== TASK DATA ==

(* ===== verification/MongoDb.v ===== *)
(** * The document store and the handlers' effects

    The handlers reach MongoDB through [getDb()] ([src/src/lib/mongodb.ts])
    and call the driver's [findOne], [find(...).sort(...).skip(...).limit(...)],
    [countDocuments], [insertOne], [updateOne] (with and without [upsert]),
    [updateMany] and [deleteOne] on six collections.  This file models:
    - [store]: the six collections as lists of documents in natural
      (insertion) order, and the counter from which ObjectIds are drawn;
    - [M]: the handlers' effect, state passing with exceptions in which a
      write already made survives a later exception, as an awaited
      driver call does (there is no transaction anywhere in the source);
    - [query] and [upd]: the query and update operators the handlers use,
      with MongoDB's matching of a value against an array field;
    - [RegexEngine]: the interface of the server's regular expressions,
      used only by the [city] filter of the property list. *)

From S2P Require Import Prelude Json.
From Stdlib Require Import Ascii.
Open Scope string_scope.

(** ** JavaScript string helpers used by the handlers and by queries *)

Definition lower_ascii (c : Ascii.ascii) : Ascii.ascii :=
  let n := Ascii.nat_of_ascii c in
  if Nat.leb 65 n && Nat.leb n 90 then Ascii.ascii_of_nat (n + 32) else c.

(** [s.toLowerCase()] on ASCII text. *)
Fixpoint to_lower (s : string) : string :=
  match s with
  | EmptyString => EmptyString
  | String c s' => String (lower_ascii c) (to_lower s')
  end.

(** [s.includes(p)]. *)
Fixpoint contains (p s : string) : bool :=
  String.prefix p s ||
  match s with EmptyString => false | String _ s' => contains p s' end.

Definition is_regex_meta (c : Ascii.ascii) : bool :=
  bool_decide (c ∈ ["\"; "^"; "$"; "."; "|"; "?"; "*"; "+"; "("; ")"; "["; "]"; "{"; "}"]%char).

Fixpoint no_regex_meta (s : string) : bool :=
  match s with
  | EmptyString => true
  | String c s' => negb (is_regex_meta c) && no_regex_meta s'
  end.

(** The server's regular expressions, [{$regex: p, $options: "i"}]: which
    patterns compile, and case-insensitive search.  The law fixes the one
    case the development relies on: a pattern without metacharacters is
    a case-insensitive substring test. *)
Class RegexEngine := {
  regex_compiles : string → bool;
  regex_search_i : string → string → bool;
  regex_literal : ∀ p s, no_regex_meta p = true →
    regex_compiles p = true ∧ regex_search_i p s = contains (to_lower p) (to_lower s)
}.

(** ** The store *)

Inductive coll := Users | StudentProfiles | LandlordProfiles | Properties | Inquiries | Wishlists.

#[export] Instance coll_eq_dec : EqDecision coll.
Proof. solve_decision. Defined.

Record store := mkStore {
  db_users : list fields;
  db_studentProfiles : list fields;
  db_landlordProfiles : list fields;
  db_properties : list fields;
  db_inquiries : list fields;
  db_wishlists : list fields;
  db_next_oid : N
}.

Definition docs (c : coll) (s : store) : list fields :=
  match c with
  | Users => db_users s
  | StudentProfiles => db_studentProfiles s
  | LandlordProfiles => db_landlordProfiles s
  | Properties => db_properties s
  | Inquiries => db_inquiries s
  | Wishlists => db_wishlists s
  end.

Definition set_docs (c : coll) (l : list fields) (s : store) : store :=
  let '(mkStore u sp lp p i w n) := s in
  match c with
  | Users => mkStore l sp lp p i w n
  | StudentProfiles => mkStore u l lp p i w n
  | LandlordProfiles => mkStore u sp l p i w n
  | Properties => mkStore u sp lp l i w n
  | Inquiries => mkStore u sp lp p l w n
  | Wishlists => mkStore u sp lp p i l n
  end.

Definition empty_store : store := mkStore [] [] [] [] [] [] 1.

(** ** The effect of a handler *)

Inductive exn :=
| BSONError                       (** [new ObjectId(s)] on a malformed string *)
| TypeError                       (** a property read on [null]/[undefined] *)
| MongoServerError (what : string).

Definition M (A : Type) : Type := store → store * (exn + A).

Definition mret {A} (a : A) : M A := fun s => (s, inr a).
Definition mbind {A B} (m : M A) (k : A → M B) : M B :=
  fun s => match m s with
           | (s', inl e) => (s', inl e)
           | (s', inr a) => k a s'
           end.
Definition throw {A} (e : exn) : M A := fun s => (s, inl e).

(** [try { m } catch { h }]: the writes [m] made before throwing stay. *)
Definition mcatch {A} (m : M A) (h : exn → M A) : M A :=
  fun s => match m s with
           | (s', inl e) => h e s'
           | (s', inr a) => (s', inr a)
           end.

Notation "x <- m ;; k" := (mbind m (fun x => k))
  (at level 100, m at next level, right associativity) : un_scope.
Notation "m ;;; k" := (mbind m (fun _ => k))
  (at level 100, right associativity) : un_scope.
Open Scope un_scope.

Definition of_option {A} (e : exn) (o : option A) : M A :=
  match o with Some a => mret a | None => throw e end.

(** [v.k] where [v] may be [null]: a [TypeError] on [null]. *)
Definition getp (v : json) (k : string) : M (option json) :=
  match v with JNull => throw TypeError | _ => mret (get v k) end.

(** [Promise.all(l.map(f))] or a loop of awaited calls, in order. *)
Fixpoint mmap {A B} (f : A → M B) (l : list A) : M (list B) :=
  match l with
  | [] => mret []
  | x :: l' => y <- f x ;; ys <- mmap f l' ;; mret (y :: ys)
  end.

(** [new ObjectId(v)] for the values the handlers pass: a string must be 24
    hexadecimal digits; [null] or a number draws a fresh id; an ObjectId
    is copied; anything else throws. *)
Definition bump (s : store) : store :=
  let '(mkStore u sp lp p i w n) := s in mkStore u sp lp p i w (n + 1).

Definition fresh_oid : M N := fun s => (bump s, inr (db_next_oid s)).

Definition new_ObjectId (v : json) : M N :=
  match v with
  | JStr str => of_option BSONError (ObjectId.of_string str)
  | JOid o => mret o
  | JNull | JNum _ => fresh_oid
  | _ => throw BSONError
  end.

(** ** Responses *)

(** A signed session token ([jsonwebtoken]): its payload, the time it was
    issued and the secret that signed it.  The string the library prints
    is not modelled, only what [jwt.verify] can recover from it. *)
Record token := mkToken { tok_payload : json; tok_iat : Z; tok_secret : string }.

(** [response.cookies.set(name, value, {maxAge, ...})]; an empty value is [None]. *)
Record cookie := mkCookie { cookie_name : string; cookie_value : option token; cookie_max_age : Z }.

Record response := mkResponse { status : Z; body : json; set_cookie : option cookie }.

===

REQUIRED ACTION> Your answer should consist of each line of the data above in which the word "bump" occurs.

THE ANSWER>
Definition bump (s : store) : store :=
Definition fresh_oid : M N := fun s => (bump s, inr (db_next_oid s)).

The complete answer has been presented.